Color me impressed, it works. The simple idea that the output of an imager can be thought of as the amplified and digitized sum of a discrete input signal and continuous noise is powerful. It can further our understanding and provide interesting insights into the darker behaviors of our digital cameras. Next we will use the simulator to delve into some thorny quantization issues.
Appendix: Relationship to Actual Pixel
* For simplicity in this article I speak of the signal at the ‘sense node’ and at the output of the ‘pixel’ or the sensor as if they were interchangeable. In fact to be precise I intend to refer to the signal at the output of the photodiode (the green dot in the image below). That’s also where input-referred noise is theoretically injected and from where gain is measured.

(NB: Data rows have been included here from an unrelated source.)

(** ** Package initialisation

    The initialisation functions call into Tcl and test what it answers.
    Tcl is not part of this code: a [host] gives the answers, and the calls
    made are recorded in order. *)

Inductive api_call : Type :=
| InitStubs (version : string) (exact : Z)
| CreateNamespace (name : string)
| CreateObjCommand (name : string) (proc : Z -> list Tcl_Obj -> M code)
| PkgProvide (name version : string).

Record host : Type := mkHost {
  stubs_found : string -> Z -> bool;          (* Tcl_InitStubs(...) != NULL *)
  namespace_created : string -> bool;         (* Tcl_CreateNamespace(...) != NULL *)
  package_provided : string -> string -> code (* what Tcl_PkgProvide returns *)
}.

Definition Setup (A : Type) : Type :=
  host -> list api_call -> A * list api_call.

#[global] Instance Setup_ret : MRet Setup := fun A a _ calls => (a, calls).

#[global] Instance Setup_bind : MBind Setup := fun A B k m h calls =>
  let '(a, calls') := m h calls in k a h calls'.

Definition Tcl_InitStubs (version : string) (exact : Z) : Setup bool :=
  fun h calls => (stubs_found h version exact, calls ++ [InitStubs version exact]).

Definition Tcl_CreateNamespace (name : string) : Setup bool :=
  fun h calls => (namespace_created h name, calls ++ [CreateNamespace name]).

Definition Tcl_CreateObjCommand (name : string)
  (proc : Z -> list Tcl_Obj -> M code) : Setup unit :=
  fun h calls => (tt, calls ++ [CreateObjCommand name proc]).

Definition Tcl_PkgProvide (name version : string) : Setup code :=
  fun h calls => (package_provided h name version, calls ++ [PkgProvide name version]).
(** A session with candidates Alice and Bob, open from 100 to 200, to
    which alice, bob and carol are assigned and dave is not. *)
Definition board (st : SessionStatus) : SessionDoc :=
  mkSession 10 "Board election"
            [mkCandidate 11 "Alice" ""; mkCandidate 12 "Bob" ""]
            [2; 3; 4] st (Some 100%Z) (Some 200%Z) false 1.

(** A second session, without candidates or dates. *)
Definition annex : SessionDoc :=
  mkSession 30 "Annex" [] [2] active None None true 1.

Definition sampleDb (st : SessionStatus) : Db :=
  mkDb people [board st] [] 20.

(** Three ballots in session 10: two for "A", one of them a custom
    submission, and one for "B"; and one ballot in the other session. *)
Definition tallyDb : Db :=
  mkDb people [board active; annex]
       [ mkVote 20 2 (Some 10) None "A" 110%Z false;
         mkVote 21 3 (Some 10) None "B" 120%Z false;
         mkVote 22 4 (Some 10) None "A" 130%Z true;
         mkVote 23 2 (Some 30) None "C" 140%Z false ] 24.

(** A second administrator, and a store that holds it. *)
Definition deputy : UserDoc := mkUser 5 "admin2" "admin2@example.com" admin.

Definition staffedDb : Db :=
  mkDb (people ++ [deputy]) (sessions tallyDb) (votes tallyDb) 24.

(** A verifier that accepts three tokens: carol's, dave's, and one issued
    to a user (id 99) who has been deleted since. *)
Definition sampleVerify (token : string) : option ObjectId :=
  if String.eqb token "carol.jwt" then Some 4
  else if String.eqb token "dave.jwt" then Some 6
  else if String.eqb token "ghost.jwt" then Some 99
  else None.

(** ** Middleware chains *)

(** How a rejection of the middleware reads in a typed answer. *)
Definition rejection {A : Type} (r : Response) : Answer A :=
  refuse (res_status r) (res_message r).

Section Chains.

Variable verify : string -> option ObjectId.

Context {R : Type} (reject : Response -> R).

(** [router.verb(path, authenticateToken, handler)] *)
Definition authenticated (authHeader : option string)
  (handler : UserDoc -> Db -> R * Db) (db : Db) : R * Db :=
  match auth.authenticateToken verify authHeader db with
  | Rejected r => (reject r, db)
  | Next reqUser => handler reqUser db
  end.

(** [router.verb(path, authenticateToken, requireAdmin, handler)] *)
Definition adminOnly (authHeader : option string)
  (handler : UserDoc -> Db -> R * Db) (db : Db) : R * Db :=
  match auth.authenticateToken verify authHeader db with
  | Rejected r => (reject r, db)
  | Next reqUser =>
      match auth.requireAdmin reqUser with
      | Rejected r => (reject r, db)
      | Next reqAdmin => handler reqAdmin db
      end
  end.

In a 3-Transistor Active Pixel configuration the signal at the output of the photodiode coincides with the Floating Diffusion (FD) node and it is considered noiseless. Eric Fossum: “If you put the same number of electrons multiple times on this node, the number of electrons on this node will be exactly what you put on it. It is sort of by definition that there is no read noise at FD.”
In a currently more typical 4T configuration the signal is first transferred from the photodiode to the Floating Diffusion node (FD). It is then buffered by a Source Follower MOSFET (SF) without which reading it with current conversion gains would effectively destroy it.

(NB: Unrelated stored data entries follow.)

(** * StreamTalk signaling core: presence store, polling transport,
    call orchestration and chat channel, embedded from the JavaScript
    sources and checked against the design document. *)

From Stdlib Require Import ZArith Lia Ascii String.
From stdpp Require Import gmap strings list fin_maps pretty.

Local Open Scope string_scope.
Local Open Scope Z_scope.
Local Open Scope list_scope.

#[local] Set Warnings "-clear-no-such-hyp".

(** ** JavaScript values the sources rely on *)

Module JS.

(** A string is truthy when it is not empty. *)
Definition truthy (s : string) : bool := negb (bool_decide (s = "")).

(** A value that may be [null]/[undefined] or a string is truthy when it is
    a non-empty string. *)
Definition present (p : option string) : bool :=
  match p with
  | Some s => truthy s
  | None => false
  end.

(** [a || b] on possibly-missing strings. *)
Definition or_else (a b : option string) : option string :=
  if present a then a else b.

(** ** [Map]: insertion-ordered, keys unique *)

Section InsertionOrderedMap.
Context {V : Type}.

Fixpoint map_get (k : string) (m : list (string * V)) : option V :=
  match m with
  | [] => None
  | (k', v) :: m' => if bool_decide (k' = k) then Some v else map_get k m'
  end.

Fixpoint map_set (k : string) (v : V) (m : list (string * V))
  : list (string * V) :=
  match m with
  | [] => [(k, v)]
  | (k', v') :: m' =>
      if bool_decide (k' = k) then (k, v) :: m'
      else (k', v') :: map_set k v m'
  end.

Fixpoint map_delete (k : string) (m : list (string * V))
  : list (string * V) :=
  match m with
  | [] => []
  | (k', v') :: m' =>
      if bool_decide (k' = k) then m' else (k', v') :: map_delete k m'
  end.
End InsertionOrderedMap.

End JS.

(** ** Presence store and signaling endpoint ([app/api/socket/route.js]) *)

Module Route.
Import JS.

Record Session := mkSession {
  s_userId : string;
  s_roomId : string;
  lastSeen : Z
}.

Record Member := mkMember {
  m_id : string;
  m_sessionId : string;
  joinedAt : Z
}.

After selecting the pixel by opening switch SEL, the downstream electronics accesses the signal through the column bus at the output of the Source Follower (SF, the red dot), which can be thought of as coinciding with the output of the pixel. Eric Fossum suggests that the Source Follower has typically less than unity gain (0.75-0.8) and it is responsible for a good portion of what we generically refer to as read noise in these pages: “These days, in a well designed sensor chip and camera board, the main culprit is noise from the first source follower transistor. This is thermal noise and 1/f noise and random telegraph noise (RTN or RTS), and of these the latter two are the ones we suspect the most.” Later (2021) he says: “Read noise is dominated by noise – mostly 1/f – in the first transistor. Seems that a mobility fluctuation model is the best fit to the data”, see ‘1/f Noise Modelling and Characterization for CMOS Quanta Image Sensors, Wei Deng and Eric Fossum, 2019‘.
Therefore one can think of the signal in a single pixel as being quantized at the output of the photodiode in discrete units of e- (at the green dot) but continuous in analog units of uV by the time it is measurable at the output of the pixel (at the red dot). In general, what is an analog signal but a discrete quantum signal corrupted by random noise?
**Jim’s quality data is the result of image-pair subtraction, an excellent way to minimize non uniformities, fixed pattern noise and quantization noise in this signal range. The difference in the standard deviation measured from an ideal single image and from image-pair subtraction in this signal range is a factor of sqrt(2), with sqrt(1/12) quantization ‘noise’ added in quadrature (see this article for more detail). Both of which were accounted for when plotting the actual data.